SESTANOVICH: Let’s try to use that one, Celeste, now. (Laughs.) We’ve all gotten it out. (Laughs.)
WALLANDER: OK. Thanks, guys.
So, you know, as I was listening to Tom and Steve—and I’m thinking, you know, what do you advise President Putin if you’re looking at the situation that each is describing—you know, one of the things you’d want to advise as a foreign-policy or national-security adviser to President Putin, if you’re unlucky enough to have that position, is, boy, this would be a really good time to turn the corner on relations with the United States.
This would be a really good time to solve that sanctions problem—well, multiple sanctions problems now; sanctions as a result of the war—occupation and intervention in Ukraine, sanctions related to Russia’s intervention in Syria, Venezuela, the problems emergent over the bet Russia’s made in Libya, maybe backing the wrong side, or at least supporting the wrong side; election interference.
This would be a really good time to say, you know—not to maybe admit you did it but say, yeah, we’re not going to do it anymore, and come up with some nice clear ways to indicate you’re not going to do that anymore.

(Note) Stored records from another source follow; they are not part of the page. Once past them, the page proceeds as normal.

(* ===== verification/Prelude.v ===== *)
(** * A verification development of the portfolio site's particle field

    The repository is a single-page React portfolio (src/src/components/).
    Its only algorithmic part is the animated particle field drawn on a
    canvas behind each section.  The same [useEffect] body is written five
    times with different constants:
    - [BackgroundFX.tsx] (used by [Contact.tsx]);
    - [Hero.tsx];
    - local copies named [BackgroundFX] in [About.tsx], [Skills.tsx] and
      [Projects.tsx].
    The other components are small pieces of UI state:
    - the rotating description of [Hero.tsx];
    - the CV modal ([CVModal.tsx]) and its lock on the body overflow;
    - the header's menu and scroll flag ([Header.tsx]);
    - the contact form and its simulated submission timers ([Contact.tsx]);
    - the technology icon switch ([Projects.tsx]);
    - the static skill and project tables ([Skills.tsx], [Projects.tsx]).

    ** How the parts interact

    Each particle field is one closure created by a React effect.  It owns:
    - its particles, its pointer and its size;
    - one pending animation-frame request;
    - two window listeners ([resize], [mousemove]).
    The browser calls back into it through these registrations.  The
    effect's cleanup removes them.  No state is shared between sections.

    ** Files

    - [Prelude] (this file): the scope [fx_scope] and a small state monad
      with its notation; shared list lemmas; the hint database [fx].
    - [JsNumber]: JavaScript numbers.  A value is a rational, NaN or an
      infinity; arithmetic follows IEEE-754 on these values.  [Math.hypot]
      is a lower approximation of the square root, exact at integer
      thresholds; [Math.floor], [Math.min], [Math.max] and [||] are modelled.
      Theorems about the component are proved on this model.
    - [Canvas]: the canvas 2D context as the list of calls the code makes
      (a trace of commands), and the browser host: window listeners, the
      animation-frame queue and [Math.random] as a stream.  This models
      the platform, not code of the repository.
    - [Particles]: the renderer, one definition per part of the effect
      body.  A [config] record holds the constants of each of the five
      copies.  It has the density count, particle creation, [resize],
      [onMouseMove], the per-particle update (attraction, Euler step,
      toroidal wrap), the colours, the pair scan for links, the pointer
      lines and the whole frame [step].
    - [FieldEffect]: the effect's lifecycle as a state machine over the
      host.  Mount (with its two early returns), resize, mouse, frame and
      cleanup events are steps; invariants are proved by induction over
      [reachable] states.  The spec's two-state machine (Inactive/Active)
      is an inductive step relation, and the effect refines it.
    - [Navigation]: [Header.tsx] (its scroll effect, [handleScroll], the
      menu toggle, [scrollToSection], the class names) and the footer's
      link table and [scrollToTop].  The page is the list of its elements
      with an id; the window holds its scroll offset, listener count and
      scroll requests.
    - [HeroUi]: [CVModal.tsx] (Module [CVModal]: the effect keyed on
      [isOpen], run by React after the previous cleanup; the early return;
      [handleDownload]) and the state of [Hero.tsx] outside its particle
      field (Module [Hero]: the rotating description's interval, the modal
      toggle, the two scroll buttons), as events on a page record.
    - [View]: what a component renders, as a rose tree of elements (tag,
      the attributes the code sets, the event its [onClick] dispatches,
      children) with its induction principle over [Forall]; collectors for
      links, click handlers, texts and every element; [js_index] (array
      indexing that yields [undefined] out of range).
    - [HeroView]: the JSX of [Hero.tsx] and of [CVModal.tsx], whose
      buttons dispatch the events of [HeroUi.Hero].
    - [Timers]: the browser's [setTimeout] queue as a list of (due time,
      callback) with the earliest due entry first, ties in scheduling
      order.  Platform, not code of the repository.
    - [Contact]: the form of [Contact.tsx]: [formData] as a JavaScript
      object (an ordered association list), [handleChange],
      [handleSubmit] and its two nested timers on the [Timers] queue with a
      clock in milliseconds ([N]), the browser's [required]/[type=email]
      gate (the e-mail rule is a section variable), and the contact
      details table.
    - [Projects]: [projectsData], [getTechIcon] (a switch on
      [toLowerCase], modelled on ASCII), the card each project renders and
      the "Démo" click.
    - [Tables]: the static tables of [Skills.tsx] and [About.tsx] and the
      keys of every list rendered with a data key.
    - [SectionViews]: the JSX of [About.tsx], [Skills.tsx], [Contact.tsx]
      (the controlled inputs, the form or the success message by
      [isSubmitted]), the section around the project cards and
      [Footer.tsx] (the year is a parameter).  Inline styles are kept as
      [style.<key>] attributes in the order of the object's keys, the
      order in which React assigns them; [css_animation_delay] is the
      [animation-delay] an element ends with, the [animation] shorthand
      resetting it.

    ** What the theorems show

    - Density: the particle count is
      [max(min, min(max, floor(w * h / density)))], within each copy's
      bounds.  [resize] builds a fresh array on the canvas; the clamped DPR
      lies in (0, 2] and the canvas backing store is the CSS size times it,
      truncated to an integer as the browser stores [canvas.width].
    - Wrap: a frame puts every non-NaN coordinate inside the 50 px margin.
      A NaN coordinate is never wrapped.  When the pointer sits exactly on
      a particle, [dxm / dm] is [0 / 0], so the particle becomes NaN and
      stays NaN: this is a finding against the spec's wrap invariant.
    - Attraction: far particles keep their velocity; over [n] frames a
      velocity component drifts by at most [n] times the attraction
      strength.  Nothing damps the velocity, so the drift the spec describes
      is real.  The initial pointer attracts nothing.
    - Links: a link is drawn for a pair exactly when its squared distance is
      below the squared link distance, with opacity in (0, alpha].  The
      indexed double loop of the code enumerates each unordered pair once,
      in the same order as a list recursion.
    - Colours: green, blue and opacity stay in their ranges, but the red
      channel [34 + colorMix * 186] ends the "cyan to teal" mix the
      comments announce at [rgb(220, 184, 166)], a beige (a finding).
    - Lifecycle: while running there is exactly one pending frame, the one
      whose id is in [raf], and exactly two listeners.  Cleanup releases
      them all; a stopped field is silent; mount then unmount restores the
      host; a missing canvas or context makes the effect do nothing for
      ever; every event sequence is a run of the spec's machine.
    - Navigation: every header button reaches the section its label names,
      as the footer link with that label does; the scroll listener is
      balanced; [isScrolled] tracks the window after the first scroll, but
      not before it (a finding: the effect never calls [handleScroll]).
    - Hero and CV modal: the body is locked exactly while the modal is open
      and unlocked after unmount; the download link is transient; the
      description index stays within the array and after [n] ticks is
      [n mod 3]; the unmount clears the interval.
    - Contact: a change sets one field; a valid submission shows the
      success message after 1000 ms and resets the form 3000 ms later;
      whenever the mounted form shows the success message a reset is
      pending within 3000 ms (an invariant over any events); the timers
      always drain
      (termination, by a weight that every firing decreases: 2 per pending
      outer callback, 1 per inner one); [formData] keeps its four keys in
      order under any page events (its type).  Findings: a double
      submission erases what is typed after the first reset; the timers
      outlive the unmount.
    - Projects: [getTechIcon] ignores case and only HTML has no dedicated
      icon; every GitHub link ignores the project's [githubUrl] and the
      "Démo" button never opens [demoUrl] (findings).
    - Keys: every list rendered with a data key has distinct keys.
    - Views: in every reachable state the contact form's controls show
      [formData]'s entries in order, never [undefined]; the hero shows a defined
      description and renders the dialog's buttons exactly while the body
      is locked; no link of the page opens a new tab without
      [rel="noopener noreferrer"] and every [https] link opens in one.
      Findings: the page gives three different e-mail addresses (hero,
      contact section, footer placeholder); the staggered delays of the
      About and Skills chips are reset to [0s] by the [animation]
      shorthand set after them.

    ** Bounds, fuel and what is not modelled

    Every definition is structural.  Loops run over the particle list,
    whose length is fixed by [resize], and event sequences are lists.  The
    one fuelled function, [Contact.drain] (fire timers while any is
    pending), needs as much fuel as the queue's weight, which is at most
    2 per submission: [timers_drain] proves that this fuel empties the
    queue.  Not modelled:
    - floating-point rounding (values are exact rationals) and signed zero;
    - [Math.sin], which is a parameter of the frame, bounded by [-1, 1]
      where a theorem needs it;
    - the formatting of colour strings (a colour is a structured value);
    - React's scheduler beyond what the components observe: a state update
      is a render followed by the commit of the effects whose dependencies
      changed, children first;
    - [toLowerCase] beyond ASCII, and the skill bars' [fillBar] animation
      string, whose delay is a floating-point product;
    - CSS classes other than those that depend on state, decorative
      [div]s, the [<style>] blocks and the SVG icons: they carry no
      behaviour.

    ** Plan for later work, in order

    Every component of the repository now has a model, with its markup.
    Next: the pointer
    and resize events delivered while a frame is pending, interleaved in
    any order (the lifecycle theorems already quantify over event
    sequences); a proof that the five configs differ only in the
    constants the spec lists; the skill bars' animation strings with
    IEEE-754 rounding. *)

From Stdlib Require Import List Lia.
Import ListNotations.

Declare Scope fx_scope.
Delimit Scope fx_scope with fx.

And then, of course, the other big issue that is problematic in U.S.-Russia relations has been Russia’s military activities, the kind of risk-taking actions it’s taken in the air and on the sea and the Baltic, in the Black Sea, and now even in the Mediterranean, and the development in getting ready to deploy and even brag about some very destabilizing not just new weapon systems but operational modalities to implement Russian military doctrine and concern that Russia’s experimenting with ideas about eroding American capabilities in space, implementing standard operating procedures, which include cyber, so non-kinetic methods for dealing with American military superiority.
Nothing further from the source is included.